## SOURCE RECORDS
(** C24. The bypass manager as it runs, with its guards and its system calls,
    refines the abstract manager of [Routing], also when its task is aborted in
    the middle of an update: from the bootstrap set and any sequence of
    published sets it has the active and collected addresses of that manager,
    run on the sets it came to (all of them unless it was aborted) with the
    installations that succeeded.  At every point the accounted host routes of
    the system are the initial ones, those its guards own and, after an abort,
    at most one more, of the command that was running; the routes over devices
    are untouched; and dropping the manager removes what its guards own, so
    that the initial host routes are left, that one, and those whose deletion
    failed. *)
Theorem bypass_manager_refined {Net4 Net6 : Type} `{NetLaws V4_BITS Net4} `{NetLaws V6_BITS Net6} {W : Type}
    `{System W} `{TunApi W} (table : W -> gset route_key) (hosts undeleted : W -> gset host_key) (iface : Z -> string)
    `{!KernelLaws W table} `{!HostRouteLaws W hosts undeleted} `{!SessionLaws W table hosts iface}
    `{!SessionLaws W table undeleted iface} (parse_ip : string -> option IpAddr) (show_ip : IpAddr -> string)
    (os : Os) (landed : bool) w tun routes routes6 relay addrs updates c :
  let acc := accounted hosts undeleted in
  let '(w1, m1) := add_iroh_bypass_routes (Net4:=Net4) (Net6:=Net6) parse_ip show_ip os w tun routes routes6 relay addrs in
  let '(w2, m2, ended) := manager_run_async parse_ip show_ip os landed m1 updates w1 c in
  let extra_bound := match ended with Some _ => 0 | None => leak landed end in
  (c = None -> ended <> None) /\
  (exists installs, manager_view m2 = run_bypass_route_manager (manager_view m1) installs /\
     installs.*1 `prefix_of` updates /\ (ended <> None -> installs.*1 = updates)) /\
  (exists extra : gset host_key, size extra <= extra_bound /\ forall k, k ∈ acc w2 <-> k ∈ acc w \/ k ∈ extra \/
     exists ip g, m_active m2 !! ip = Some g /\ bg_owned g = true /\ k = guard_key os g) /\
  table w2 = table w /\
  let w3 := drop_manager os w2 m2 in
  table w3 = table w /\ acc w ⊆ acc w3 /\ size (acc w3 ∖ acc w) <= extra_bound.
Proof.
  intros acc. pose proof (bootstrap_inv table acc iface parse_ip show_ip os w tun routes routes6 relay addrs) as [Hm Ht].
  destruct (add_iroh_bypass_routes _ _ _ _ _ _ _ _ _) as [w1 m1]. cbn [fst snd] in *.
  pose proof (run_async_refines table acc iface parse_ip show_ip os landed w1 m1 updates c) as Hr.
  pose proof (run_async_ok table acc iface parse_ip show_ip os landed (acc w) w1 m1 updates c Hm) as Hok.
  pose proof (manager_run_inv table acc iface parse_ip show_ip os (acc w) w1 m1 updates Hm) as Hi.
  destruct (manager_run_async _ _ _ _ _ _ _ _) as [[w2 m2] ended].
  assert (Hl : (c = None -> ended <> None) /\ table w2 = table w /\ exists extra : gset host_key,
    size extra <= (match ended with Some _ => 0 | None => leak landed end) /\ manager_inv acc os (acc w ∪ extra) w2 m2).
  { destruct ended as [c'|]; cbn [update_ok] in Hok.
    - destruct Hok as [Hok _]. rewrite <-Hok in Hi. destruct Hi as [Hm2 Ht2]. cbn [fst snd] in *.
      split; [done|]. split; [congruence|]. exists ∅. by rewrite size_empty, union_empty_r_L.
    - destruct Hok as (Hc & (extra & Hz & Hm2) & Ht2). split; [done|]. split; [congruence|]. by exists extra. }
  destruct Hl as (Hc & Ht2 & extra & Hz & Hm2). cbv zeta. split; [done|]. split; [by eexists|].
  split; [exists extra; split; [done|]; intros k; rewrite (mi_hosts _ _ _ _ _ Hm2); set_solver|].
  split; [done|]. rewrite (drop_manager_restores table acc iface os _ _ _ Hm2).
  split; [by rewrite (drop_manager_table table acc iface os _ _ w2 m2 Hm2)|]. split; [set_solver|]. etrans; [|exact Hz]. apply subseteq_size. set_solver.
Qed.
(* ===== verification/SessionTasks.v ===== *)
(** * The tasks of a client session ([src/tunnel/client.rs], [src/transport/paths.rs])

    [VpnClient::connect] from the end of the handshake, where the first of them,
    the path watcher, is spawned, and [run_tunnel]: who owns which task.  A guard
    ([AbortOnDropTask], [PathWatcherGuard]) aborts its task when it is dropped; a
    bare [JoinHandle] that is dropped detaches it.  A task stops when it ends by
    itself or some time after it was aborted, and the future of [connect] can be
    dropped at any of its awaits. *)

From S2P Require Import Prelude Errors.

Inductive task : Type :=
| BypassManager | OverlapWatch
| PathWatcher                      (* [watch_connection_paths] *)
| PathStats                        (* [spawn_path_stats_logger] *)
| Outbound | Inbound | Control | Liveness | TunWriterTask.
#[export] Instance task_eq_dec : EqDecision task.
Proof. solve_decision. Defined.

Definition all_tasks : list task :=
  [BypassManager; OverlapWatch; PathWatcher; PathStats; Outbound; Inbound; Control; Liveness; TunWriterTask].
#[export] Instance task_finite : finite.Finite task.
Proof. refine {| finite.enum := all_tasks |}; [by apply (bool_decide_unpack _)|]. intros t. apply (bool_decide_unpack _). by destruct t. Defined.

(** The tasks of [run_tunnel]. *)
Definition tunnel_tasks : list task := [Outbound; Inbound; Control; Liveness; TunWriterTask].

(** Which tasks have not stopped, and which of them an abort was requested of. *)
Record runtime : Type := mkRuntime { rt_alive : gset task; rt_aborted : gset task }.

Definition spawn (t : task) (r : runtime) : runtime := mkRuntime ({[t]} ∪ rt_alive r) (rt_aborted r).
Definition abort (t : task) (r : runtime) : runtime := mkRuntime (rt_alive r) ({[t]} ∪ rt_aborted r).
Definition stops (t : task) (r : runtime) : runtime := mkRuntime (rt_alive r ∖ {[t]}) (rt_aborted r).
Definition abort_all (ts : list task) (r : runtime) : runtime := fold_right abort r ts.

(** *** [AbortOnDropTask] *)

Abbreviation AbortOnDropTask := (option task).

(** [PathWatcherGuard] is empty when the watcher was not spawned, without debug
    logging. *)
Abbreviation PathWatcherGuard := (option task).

## REQUIRED WORK
Could you transcribe the entries above word for word, from the line with "are untouched; and" down to the line with "installs.*1 = updates)) /\", keeping both?

## COMPLETED EXERCISE
    are untouched; and dropping the manager removes what its guards own, so
    that the initial host routes are left, that one, and those whose deletion
    failed. *)
Theorem bypass_manager_refined {Net4 Net6 : Type} `{NetLaws V4_BITS Net4} `{NetLaws V6_BITS Net6} {W : Type}
    `{System W} `{TunApi W} (table : W -> gset route_key) (hosts undeleted : W -> gset host_key) (iface : Z -> string)
    `{!KernelLaws W table} `{!HostRouteLaws W hosts undeleted} `{!SessionLaws W table hosts iface}
    `{!SessionLaws W table undeleted iface} (parse_ip : string -> option IpAddr) (show_ip : IpAddr -> string)
    (os : Os) (landed : bool) w tun routes routes6 relay addrs updates c :
  let acc := accounted hosts undeleted in
  let '(w1, m1) := add_iroh_bypass_routes (Net4:=Net4) (Net6:=Net6) parse_ip show_ip os w tun routes routes6 relay addrs in
  let '(w2, m2, ended) := manager_run_async parse_ip show_ip os landed m1 updates w1 c in
  let extra_bound := match ended with Some _ => 0 | None => leak landed end in
  (c = None -> ended <> None) /\
  (exists installs, manager_view m2 = run_bypass_route_manager (manager_view m1) installs /\
     installs.*1 `prefix_of` updates /\ (ended <> None -> installs.*1 = updates)) /\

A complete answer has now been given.